Considering the role of culture on asthma self-management behaviour: Using the Bangladeshi and Pakistani exemplar populations
Abstract
Background: Self-management improves asthma outcomes and has been widely recommended in guidelines, though interventions are less effective in UK South Asian communities. Asthma, self-management and South Asian sociocultural contexts are all dynamic, therefore making sense of these factors is necessary. This thesis aimed to understand the role of two UK South Asian subcultures (Bangladeshi and Pakistani) on asthma self-management, which can help set the foundations for developing holistic bottom-up interventions.
Method: Using the MRC guidance on developing complex interventions, this thesis: i) narratively synthesises 16 RCTs (17 papers) in South Asian and Black populations to explore the extent to which variance in self-management is due to ethnicity and/or various sociocultural contexts, ii) semi-structured interviews with 27 Bangladeshis and Pakistanis with asthma to understand the role of culture in self-management, and iii) semi-structured interviews with nine healthcare professionals to understand their perspective on providing supported self-management to these communities.
Result: i) Sociocultural contexts (including whether individuals were from a minority or indigenous population) was important for developing interventions targeted at different cultures, but bottom-up interventions were rare. Ethnic minority interventions (South Asian and African-American) were less effective than interventions delivered in indigenous Indian populations, ii) The perspectives of individuals with asthma showed understanding the Bangladeshi and Pakistani self (the person) in self-management was helpful to understand various forms of self-management around the body, context, and distribution of knowledge/discourses, iii) The perspective of healthcare professionals showed that they mostly made universal assumptions about culture and adapted supported self-management accordingly (in the absence of adequate cultural training).

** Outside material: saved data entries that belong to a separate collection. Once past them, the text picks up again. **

(* ------------------------------------------------------------------ *)
(** ** verify_setup.py: when all checks pass *)

(** X14.  verify_setup.py never reaches its summary when the environment
    file is missing: [database_url] is then read before it was assigned.
    When the file exists the summary is printed, and it is "ALL CHECKS
    PASSED" exactly when the five scripts exist, [DATABASE_URL] is set
    and not empty, both connections succeed, the table exists and the
    count of embeddings is a number other than 0. *)
Theorem setup_checks_pass_exactly_when :
  forall env : VerifySetup.environment,
    (VerifySetup.main env = VerifySetup.UnboundLocalError
     <-> VerifySetup.env_file_exists env = false)
    /\ (VerifySetup.main env = VerifySetup.AllChecksPassed
        <-> VerifySetup.env_file_exists env = true
            /\ (forall script, In script VerifySetup.required_scripts ->
                  VerifySetup.script_exists env script = true)
            /\ (exists a u, VerifySetup.DATABASE_URL env = Some (String a u))
            /\ VerifySetup.connects env 0 = true
            /\ VerifySetup.connects env 1 = true
            /\ VerifySetup.table_exists env = true
            /\ exists count,
                 VerifySetup.embedding_count env = Ok count /\ count <> 0).
Proof.
  intros env. unfold VerifySetup.main, VerifySetup.check_database_connection,
    VerifySetup.check_embeddings_exist.
  destruct (VerifySetup.env_file_exists env); cbn [negb].
  2:{ split; [tauto|]. split; [discriminate|]. intros (H & _). discriminate. }
  split.
  { split; [|discriminate].
    destruct (_ : bool); discriminate. }
  destruct (forallb (VerifySetup.script_exists env)
              VerifySetup.required_scripts) eqn:Es.
  2:{ split.
      - destruct (VerifySetup.truthy _); [|discriminate].
        destruct (VerifySetup.connects env 0); discriminate.
      - intros (_ & Hall & _). exfalso.
        apply forallb_forall in Hall. congruence. }
  rewrite forallb_forall in Es. cbn [andb].
  destruct (VerifySetup.DATABASE_URL env) as [[|a u]|] eqn:Eu;
    cbn [VerifySetup.truthy];
    try (split; [discriminate | intros (_ & _ & (a' & u' & H) & _);
                                discriminate H]).
  destruct (VerifySetup.connects env 0);
    [|split; [discriminate | intros (_ & _ & _ & H & _); discriminate H]].
  destruct (VerifySetup.connects env 1);
    [|split; [discriminate | intros (_ & _ & _ & _ & H & _); discriminate H]].
  destruct (VerifySetup.table_exists env);
    [|split; [discriminate
             | intros (_ & _ & _ & _ & _ & H & _); discriminate H]].
  destruct (VerifySetup.embedding_count env) as [count|e].
  2:{ split; [discriminate|].
      intros (_ & _ & _ & _ & _ & _ & count & H & _). discriminate H. }
  destruct (Z.eqb_spec count 0) as [E|E]; cbn [negb].
  - split; [discriminate|].
    intros (_ & _ & _ & _ & _ & _ & count' & H & Hne).
    inversion H; subst. congruence.
  - split; [|reflexivity]. intros _.
    repeat split; auto. eauto. eauto.
Qed.

(* ------------------------------------------------------------------ *)
(** ** What 01_extract_embeddings.py extracts *)

Lemma split_not_nil : forall sep s, split sep s <> [].
Proof.
  intros sep s. destruct s as [|a s]; simpl; [discriminate|].
  destruct (Ascii.eqb a sep); [discriminate|].
  destruct (split sep s); discriminate.
Qed.

Lemma split_length :
  forall sep s, List.length (split sep s) = S (occurrences sep s).
Proof.
  intros sep; induction s as [|a s IH]; simpl; [reflexivity|].
  destruct (Ascii.eqb a sep); simpl.
  - rewrite IH. reflexivity.
  - pose proof (split_not_nil sep s) as Hne.
    destruct (split sep s) as [|w ws]; [congruence|]. exact IH.
Qed.

Section Extracted.
Context {N : Numerics}.

Lemma selected_ids :
  forall l : list row,
    map Extract01.f_id
      (flat_map (fun r =>
                   match embedding_small r with
                   | Some e => [Extract01.mkFetched (id r) (value r)
                                  (value_hash r) e (source_table r)
                                  (source_column r) (usage_count r)
                                  (created_at r)]
                   | None => []
                   end) l)
    = map id (filter (fun r => not_null (embedding_small r)) l).
Proof.
  induction l as [|r l IH]; simpl; [reflexivity|].
  unfold not_null. destruct (embedding_small r); simpl; rewrite IH;
    reflexivity.
Qed.

Lemma select_embeddings_ids :
  forall s,
    StronglySorted Z.le
      (map Extract01.f_id (Extract01.select_embeddings 1536 s))
    /\ Permutation (map Extract01.f_id (Extract01.select_embeddings 1536 s))
         (map id (filter (fun r => not_null (embedding_small r)) (rows s))).
Proof.
  intros s. unfold Extract01.select_embeddings. split.
  - apply sorted_keys_ascending with (key := Extract01.f_id).
    apply order_by_sorted. intros a b.
    destruct (Z.le_ge_cases (Extract01.f_id a) (Extract01.f_id b));
      [left | right]; apply Z.leb_le; lia.
  - eapply perm_trans; [apply Permutation_map, order_by_perm|].
    change (Extract01.embedding_col 1536) with embedding_small.
    rewrite selected_ids. apply Permutation_refl.
Qed.

Lemma parse_vector_length :
  forall text v,
    Extract01.parse_vector text = Ok v ->
    List.length v
    = S (occurrences "," (strip ["["%char; "]"%char] text)).
Proof.
  intros text v H. unfold Extract01.parse_vector in H.
  apply rmap_length in H. rewrite H. apply split_length.
Qed.

Lemma ndarray_inv :
  forall vs m,
    Extract01.ndarray vs = Ok m ->
    m = vs /\ forall v w, In v vs -> In w vs -> List.length v = List.length w.
Proof.
  intros [|v0 vs] m H; simpl in H.
  - inversion H; subst. split; [reflexivity | intros ? ? []].
  - destruct (_ && _) eqn:E in H; [|discriminate]. inversion H; subst.
    split; [reflexivity|].
    assert (Hall : forall w, In w (v0 :: vs) ->
                             List.length w = List.length v0).
    { intros w Hw. apply andb_prop in E as [E0 E].
      destruct Hw as [<-|Hw]; [reflexivity|].
      rewrite forallb_forall in E. apply Nat.eqb_eq, E, Hw. }
    intros v w Hv Hw. rewrite (Hall v Hv), (Hall w Hw). reflexivity.
Qed.

End Extracted.

(** X15.  When [extract_embeddings] of 01_extract_embeddings.py returns,
    its metadata lists exactly the records that have a 1536-d vector, by
    ascending id; row [i] of the array is the vector of metadata row [i],
    and has one entry more than its stored text has commas; all rows of
    the array have the same length. *)
Theorem extraction_lists_records_with_vectors :
  forall (N : Numerics) (s : store) embeddings metadata,
    Extract01.extract_embeddings s 1536 = Ok (embeddings, metadata) ->
    let selected := Extract01.select_embeddings 1536 s in
    metadata = map Extract01.metadata_of selected
    /\ StronglySorted Z.le (map Extract01.m_id metadata)
    /\ Permutation (map Extract01.m_id metadata)
         (map id (filter (fun r => not_null (embedding_small r)) (rows s)))
    /\ Forall2 (fun f v =>
                  Extract01.parse_vector (Extract01.f_embedding_vector f)
                  = Ok v
                  /\ List.length v
                     = S (occurrences ","
                            (strip ["["%char; "]"%char]
                               (Extract01.f_embedding_vector f))))
         selected embeddings
    /\ (forall v w, In v embeddings -> In w embeddings ->
                    List.length v = List.length w).
Proof.
  intros N s emb meta H selected.
  destruct (select_embeddings_ids s) as [Hsorted Hperm].
  fold selected in Hsorted, Hperm.
  assert (Hids : map Extract01.m_id (map Extract01.metadata_of selected)
                 = map Extract01.f_id selected).
  { rewrite map_map. reflexivity. }
  unfold Extract01.extract_embeddings in H. fold selected in H.
  destruct selected as [|f0 rest] eqn:Hsel.
  - inversion H; subst. repeat split; try constructor.
    + exact Hperm.
    + intros v w [].
  - rewrite <- Hsel in *.
    destruct (rmap _ selected) as [vs|] eqn:Hvs; cbn [rbind] in H;
      [|discriminate].
    destruct (Extract01.ndarray vs) as [m|] eqn:Hm; cbn [rbind] in H;
      [|discriminate].
    inversion H; subst. apply ndarray_inv in Hm as [-> Huni].
    split; [reflexivity|]. rewrite Hids.
    split; [exact Hsorted|]. split; [exact Hperm|]. split; [|exact Huni].
    apply rmap_ok_inv in Hvs.
    eapply Forall2_impl; [|exact Hvs]. cbn beta. intros f v Hf.
    split; [exact Hf | apply parse_vector_length; exact Hf].
Qed.

(** Two records with vectors, stored out of order, and one without. *)
Lemma extraction_lists_records_with_vectors_witness :
  let bare := mkRow (N := Fixture.integers) 3 "label" "3" None None
                "attribute" "attribute_label" 1 "2025-01-01"
                None None None None None in
  let s := Fixture.table [Fixture.fresh 2 "[3,4]"; bare;
                          Fixture.fresh 1 "[1,2]"] in
  exists embeddings metadata,
    Extract01.extract_embeddings s 1536 = Ok (embeddings, metadata)
    /\ map Extract01.m_id metadata = [1; 2]
    /\ StronglySorted Z.le (map Extract01.m_id metadata).
Proof.
  intros bare s. do 2 eexists. split; [reflexivity|]. split; [reflexivity|].
  destruct (@extraction_lists_records_with_vectors Fixture.integers s _ _
              eq_refl) as (_ & Hsorted & _).
  exact Hsorted.
Defined.

(* ------------------------------------------------------------------ *)
(** ** umap-reduce.py: which coordinates a record receives *)

Lemma rmap_nth :
  forall {A B} (f : A -> result B) l ts j x,
    rmap f l = Ok ts -> nth_error l j = Some x ->
    exists t, nth_error ts j = Some t /\ f x = Ok t.
Proof.
  intros A B f; induction l as [|a l IH]; intros ts j x H Hj.
  - destruct j; discriminate.
  - simpl in H. destruct (f a) as [b|] eqn:Ha; [|discriminate].
    destruct (rmap f l) as [bs|] eqn:Hl; [|discriminate].
    inversion H; subst. destruct j as [|j]; simpl in *.
    + inversion Hj; subst. eauto.
    + eapply IH; eauto.
Qed.

Lemma NoDup_map_nth :
  forall {A B} (key : A -> B) l i j a b,
    NoDup (map key l) ->
    nth_error l i = Some a -> nth_error l j = Some b ->
    key a = key b -> i = j.
Proof.
  intros A B key l i j a b Hnd Hi Hj Hk.
  rewrite NoDup_nth_error in Hnd. apply Hnd.
  - rewrite length_map. apply nth_error_Some. congruence.
  - rewrite !nth_error_map, Hi, Hj. simpl. congruence.
Qed.

Section ByValueHash.
Context {N : Numerics}.

Lemma write_of_point_coords :
  forall p w,
    write_of_point p = Ok w ->
    nth_error (UmapReduce.umap_2d p) 0 = Some (w_x2 w)
    /\ nth_error (UmapReduce.umap_2d p) 1 = Some (w_y2 w)
    /\ nth_error (UmapReduce.umap_3d p) 0 = Some (w_x3 w)
    /\ nth_error (UmapReduce.umap_3d p) 1 = Some (w_y3 w)
    /\ nth_error (UmapReduce.umap_3d p) 2 = Some (w_z3 w).
Proof.
  intros p w. unfold write_of_point, UmapReduce.idx.
  destruct (nth_error (UmapReduce.umap_2d p) 0); cbn [of_option rbind];
    [|discriminate].
  destruct (nth_error (UmapReduce.umap_2d p) 1); cbn [of_option rbind];
    [|discriminate].
  destruct (nth_error (UmapReduce.umap_3d p) 0); cbn [of_option rbind];
    [|discriminate].
  destruct (nth_error (UmapReduce.umap_3d p) 1); cbn [of_option rbind];
    [|discriminate].
  destruct (nth_error (UmapReduce.umap_3d p) 2); cbn [of_option rbind];
    [|discriminate].
  intros H; inversion H; subst. cbn. repeat split.
Qed.

Lemma update_database_inv :
  forall ps c c',
    UmapReduce.update_database ps c = (Ok tt, c') ->
    exists ws,
      rmap write_of_point ps = Ok ws
      /\ committed c' = store_after ws (working c)
      /\ working c' = store_after ws (working c).
Proof.
  intros ps c c' H. unfold UmapReduce.update_database, bind at 1 in H.
  destruct (exec_each UmapReduce.update_one ps c) as [[[]|e] c1] eqn:Hex;
    [|discriminate].
  apply (exec_each_inv write_of_point UmapReduce.update_one update_one_prep)
    in Hex as (ws & Hws & -> & _).
  unfold do_commit, commit in H. inversion H; subst. cbn. eauto.
Qed.

End ByValueHash.

(** X16.  [update_database] of umap-reduce.py commits once, at the end,
    and keys its writes by [value_hash]: when it returns, what is
    committed is what was written; the hashes of the elements being
    distinct, every record whose [value_hash] is that of an element holds
    the first two entries of the element's [umap_2d] and the first three
    of its [umap_3d]; a record whose [value_hash] is that of no element
    is unchanged. *)
Theorem update_database_writes_by_value_hash :
  forall (N : Numerics) (ps : list UmapReduce.point) c c',
    UmapReduce.update_database ps c = (Ok tt, c') ->
    NoDup (map (fun p => UmapReduce.d_value_hash (UmapReduce.d p)) ps) ->
    committed c' = working c'
    /\ Forall2
         (fun r r' =>
            payload r' = payload r
            /\ (forall p, In p ps ->
                  value_hash r = UmapReduce.d_value_hash (UmapReduce.d p) ->
                  exists x2 y2 x3 y3 z3,
                    nth_error (UmapReduce.umap_2d p) 0 = Some x2
                    /\ nth_error (UmapReduce.umap_2d p) 1 = Some y2
                    /\ nth_error (UmapReduce.umap_3d p) 0 = Some x3
                    /\ nth_error (UmapReduce.umap_3d p) 1 = Some y3
                    /\ nth_error (UmapReduce.umap_3d p) 2 = Some z3
                    /\ holds r' x2 y2 x3 y3 z3)
            /\ ((forall p, In p ps ->
                   value_hash r <> UmapReduce.d_value_hash (UmapReduce.d p)) ->
                r' = r))
         (rows (working c)) (rows (working c')).
Proof.
  intros N ps c c' H Hnd.
  apply update_database_inv in H as (ws & Hws & Hcm & Hwk).
  split; [congruence|]. rewrite Hwk. simpl. apply Forall2_map_right.
  intros r _. split; [apply row_after_payload|]. split.
  - intros p Hp Hhash.
    apply In_nth_error in Hp as [j Hj].
    destruct (rmap_nth _ _ _ Hws Hj) as (w & Hwj & Hw).
    destruct (write_of_point_coords _ Hw) as (E1 & E2 & E3 & E4 & E5).
    exists (w_x2 w), (w_y2 w), (w_x3 w), (w_y3 w), (w_z3 w).
    repeat (split; [assumption|]).
    rewrite (@row_after_unique_match N ws j w r).
    + repeat split.
    + eapply writes_key_stable; eauto.
    + exact Hwj.
    + apply write_of_point_inv in Hw as [_ ->]. rewrite Hhash.
      apply String.eqb_refl.
    + intros j' w' Hw' Hne.
      destruct (rmap_nth_inv _ _ _ Hws Hw') as (p' & Hp' & Hwp').
      apply write_of_point_inv in Hwp' as [_ ->].
      apply String.eqb_neq. intros E. apply Hne.
      eapply (NoDup_map_nth
                (fun p => UmapReduce.d_value_hash (UmapReduce.d p)));
        eauto. cbn beta. congruence.
  - intros Hnone. apply row_after_no_match. intros w Hw.
    apply In_nth_error in Hw as [j Hj].
    destruct (rmap_nth_inv _ _ _ Hws Hj) as (p & Hp & Hwp).
    apply write_of_point_inv in Hwp as [_ ->].
    apply String.eqb_neq. apply Hnone. eapply nth_error_In; eauto.
Qed.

Conclusion: A holistic approach to developing bottom-up interventions, considering the perspective of Bangladeshi and Pakistani individuals and healthcare professionals are needed. Some intervention ideas that can be explored further are: medicine adherence during Ramadhan, psychological interventions (e.g. religious coping and dealing with emotions), raising physical/symbolic self-consciousness (e.g. beliefs), better service/language provisions and cultural training/information for healthcare professionals.